PROBLEM REQUIREMENTS
In the entries below, find the line with "fun s => (a, s)." and the line with "Record Result := mkResult"; give again those lines and every line between them, exactly.

RECORD SET
(** * A shallow embedding of aecra/raft: the stack calculator and the
      sequential core of the consensus module.

    Go's [int] is modelled as [Z] with 64-bit two's-complement wrap-around
    ([GoInt]); maps are [gmap]s read with Go's zero-value default; slices are
    lists; methods that mutate their receiver are state-passing functions. *)

From Stdlib Require Import ZArith Lia.
From Equations Require Import Equations.
From stdpp Require Import gmap strings list list_numbers fin_maps.

Local Open Scope Z_scope.

(** ** Go's [int] on a 64-bit platform *)

Module GoInt.

Definition MinInt : Z := - 2 ^ 63.
Definition MaxInt : Z := 2 ^ 63 - 1.

Definition in_range (z : Z) : Prop := MinInt <= z <= MaxInt.

(** Two's-complement wrap-around of a mathematical result. *)
Definition wrap (z : Z) : Z := (z + 2 ^ 63) mod 2 ^ 64 - 2 ^ 63.

Definition add (a b : Z) : Z := wrap (a + b).
Definition sub (a b : Z) : Z := wrap (a - b).
Definition mul (a b : Z) : Z := wrap (a * b).
(** Go's [/] truncates toward zero; [MinInt / -1] wraps to [MinInt]. *)
Definition quo (a b : Z) : Z := wrap (Z.quot a b).

End GoInt.

(** ** A state monad for methods with a pointer receiver *)

Module StateM.

Definition M (S A : Type) : Type := S -> A * S.

Definition ret {S A} (a : A) : M S A := fun s => (a, s).
Definition bind {S A B} (m : M S A) (k : A -> M S B) : M S B :=
  fun s => let (a, s') := m s in k a s'.
Definition get {S} : M S S := fun s => (s, s).
Definition modify {S} (f : S -> S) : M S unit := fun s => (tt, f s).

#[global] Instance M_ret {S} : MRet (M S) := fun A => @ret S A.
#[global] Instance M_bind {S} : MBind (M S) := fun A B k m => bind m k.

End StateM.

(** ** package calculator *)

Module calculator.
Import StateM.

(** [Calculator.Calculator] is the map from instance id to stack (the top
    of a stack is the last element of the slice); the field is renamed
    [Calculator_] because it shares its name with the type. *)
Record Calculator := mkCalculator {
  Calculator_ : gmap Z (list Z);
  LastInstanceId : Z
}.

Record Entry := mkEntry {
  Method : string;
  InstanceId : Z;
  Operand : Z
}.

(** [Result.Result] is renamed [Result_] for the same reason. *)
Record Result := mkResult {
  Result_ : bool;
  Value : Z
}.

Definition NewCalculator : Calculator :=
  {| Calculator_ := ∅; LastInstanceId := 0 |}.

(** [_, ok := app.Calculator[instanceId]] *)
Definition has (app : Calculator) (instanceId : Z) : bool :=
  bool_decide (is_Some (Calculator_ app !! instanceId)).

(** [app.Calculator[instanceId]], the nil slice when the key is absent. *)
Definition stack (app : Calculator) (instanceId : Z) : list Z :=
  default [] (Calculator_ app !! instanceId).

(** [len(app.Calculator[instanceId])] *)
Definition len (app : Calculator) (instanceId : Z) : Z :=
  Z.of_nat (length (stack app instanceId)).

Definition set_stack (instanceId : Z) (s : list Z) : M Calculator unit :=
  modify (fun app =>
    {| Calculator_ := <[instanceId := s]> (Calculator_ app);
       LastInstanceId := LastInstanceId app |}).

Definition createCalculator : M Calculator Z :=
  modify (fun app =>
    {| Calculator_ := Calculator_ app;
       LastInstanceId := GoInt.add (LastInstanceId app) 1 |}) ;;
  app ← get;
  set_stack (LastInstanceId app) [] ;;
  ret (LastInstanceId app).

Definition deleteCalculator (instanceId : Z) : M Calculator bool :=
  app ← get;
  if negb (has app instanceId) then ret false
  else
    modify (fun app =>
      {| Calculator_ := delete instanceId (Calculator_ app);
         LastInstanceId := LastInstanceId app |}) ;;
    ret true.

Definition push (instanceId operand : Z) : M Calculator bool :=
  app ← get;
  if negb (has app instanceId) then ret false
  else
    set_stack instanceId (stack app instanceId ++ [operand]) ;;
    ret true.

Definition pop (instanceId : Z) : M Calculator (Z * bool) :=
  app ← get;
  if negb (has app instanceId) then ret (0, false)
  else if len app instanceId =? 0 then ret (0, false)
  else
    let s := stack app instanceId in
    let operand := default 0 (last s) in
    set_stack instanceId (take (length s - 1)%nat s) ;;
    ret (operand, true).

Definition add (instanceId : Z) : M Calculator (Z * bool) :=
  app ← get;
  if negb (has app instanceId) then ret (0, false)
  else if len app instanceId <? 2 then ret (0, false)
  else
    '(operand1, _) ← pop instanceId;
    '(operand2, _) ← pop instanceId;
    push instanceId (GoInt.add operand1 operand2) ;;
    ret (GoInt.add operand1 operand2, true).

Definition sub (instanceId : Z) : M Calculator (Z * bool) :=
  app ← get;
  if negb (has app instanceId) then ret (0, false)
  else if len app instanceId <? 2 then ret (0, false)
  else
    '(operand1, _) ← pop instanceId;
    '(operand2, _) ← pop instanceId;
    push instanceId (GoInt.sub operand1 operand2) ;;
    ret (GoInt.sub operand1 operand2, true).

Definition mul (instanceId : Z) : M Calculator (Z * bool) :=
  app ← get;
  if negb (has app instanceId) then ret (0, false)
  else if len app instanceId <? 2 then ret (0, false)
  else
    '(operand1, _) ← pop instanceId;
    '(operand2, _) ← pop instanceId;
    push instanceId (GoInt.mul operand1 operand2) ;;
    ret (GoInt.mul operand1 operand2, true).

Definition div (instanceId : Z) : M Calculator (Z * bool) :=
  app ← get;
  if negb (has app instanceId) then ret (0, false)
  else if len app instanceId <? 2 then ret (0, false)
  else
    '(operand1, _) ← pop instanceId;
    '(operand2, _) ← pop instanceId;
    if operand2 =? 0 then
      push instanceId operand2 ;;
      push instanceId operand1 ;;
      ret (0, false)
    else
      push instanceId (GoInt.quo operand1 operand2) ;;
      ret (GoInt.quo operand1 operand2, true).

Definition inc (instanceId : Z) : M Calculator (Z * bool) :=
  app ← get;
  if negb (has app instanceId) then ret (0, false)
  else if len app instanceId =? 0 then ret (0, false)
  else
    '(operand, _) ← pop instanceId;
    push instanceId (GoInt.add operand 1) ;;
    ret (GoInt.add operand 1, true).

Definition dec (instanceId : Z) : M Calculator (Z * bool) :=
  app ← get;
  if negb (has app instanceId) then ret (0, false)
  else if len app instanceId =? 0 then ret (0, false)
  else
    '(operand, _) ← pop instanceId;
    push instanceId (GoInt.sub operand 1) ;;
    ret (GoInt.sub operand 1, true).

Definition get_ (instanceId : Z) : M Calculator (Z * bool) :=
  app ← get;
  if negb (has app instanceId) then ret (0, false)
  else if len app instanceId =? 0 then ret (0, false)
  else ret (default 0 (last (stack app instanceId)), true).

(** [val, ok := f(id); return Result{ok, val}] *)
Definition valOk (m : M Calculator (Z * bool)) : M Calculator Result :=
  '(val, ok) ← m; ret (mkResult ok val).

(** [ApplyCommand] after the type assertion [command.(Entry)]: the
    argument is an [Entry] by its type. *)
Definition ApplyCommand (entry : Entry) : M Calculator Result :=
  let m := Method entry in
  if String.eqb m "create" then
    v ← createCalculator; ret (mkResult true v)
  else if String.eqb m "delete" then
    ok ← deleteCalculator (InstanceId entry); ret (mkResult ok 0)
  else if String.eqb m "push" then
    ok ← push (InstanceId entry) (Operand entry); ret (mkResult ok 0)
  else if String.eqb m "pop" then valOk (pop (InstanceId entry))
  else if String.eqb m "add" then valOk (add (InstanceId entry))
  else if String.eqb m "sub" then valOk (sub (InstanceId entry))
  else if String.eqb m "mul" then valOk (mul (InstanceId entry))
  else if String.eqb m "div" then valOk (div (InstanceId entry))
  else if String.eqb m "inc" then valOk (inc (InstanceId entry))
  else if String.eqb m "dec" then valOk (dec (InstanceId entry))
  else if String.eqb m "get" then valOk (get_ (InstanceId entry))
  else ret (mkResult false 0).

YOUR SOLUTION
Definition ret {S A} (a : A) : M S A := fun s => (a, s).
Definition bind {S A B} (m : M S A) (k : A -> M S B) : M S B :=
  fun s => let (a, s') := m s in k a s'.
Definition get {S} : M S S := fun s => (s, s).
Definition modify {S} (f : S -> S) : M S unit := fun s => (tt, f s).

#[global] Instance M_ret {S} : MRet (M S) := fun A => @ret S A.
#[global] Instance M_bind {S} : MBind (M S) := fun A B k m => bind m k.

End StateM.

(** ** package calculator *)

Module calculator.
Import StateM.

(** [Calculator.Calculator] is the map from instance id to stack (the top
    of a stack is the last element of the slice); the field is renamed
    [Calculator_] because it shares its name with the type. *)
Record Calculator := mkCalculator {
  Calculator_ : gmap Z (list Z);
  LastInstanceId : Z
}.

Record Entry := mkEntry {
  Method : string;
  InstanceId : Z;
  Operand : Z
}.

(** [Result.Result] is renamed [Result_] for the same reason. *)
Record Result := mkResult {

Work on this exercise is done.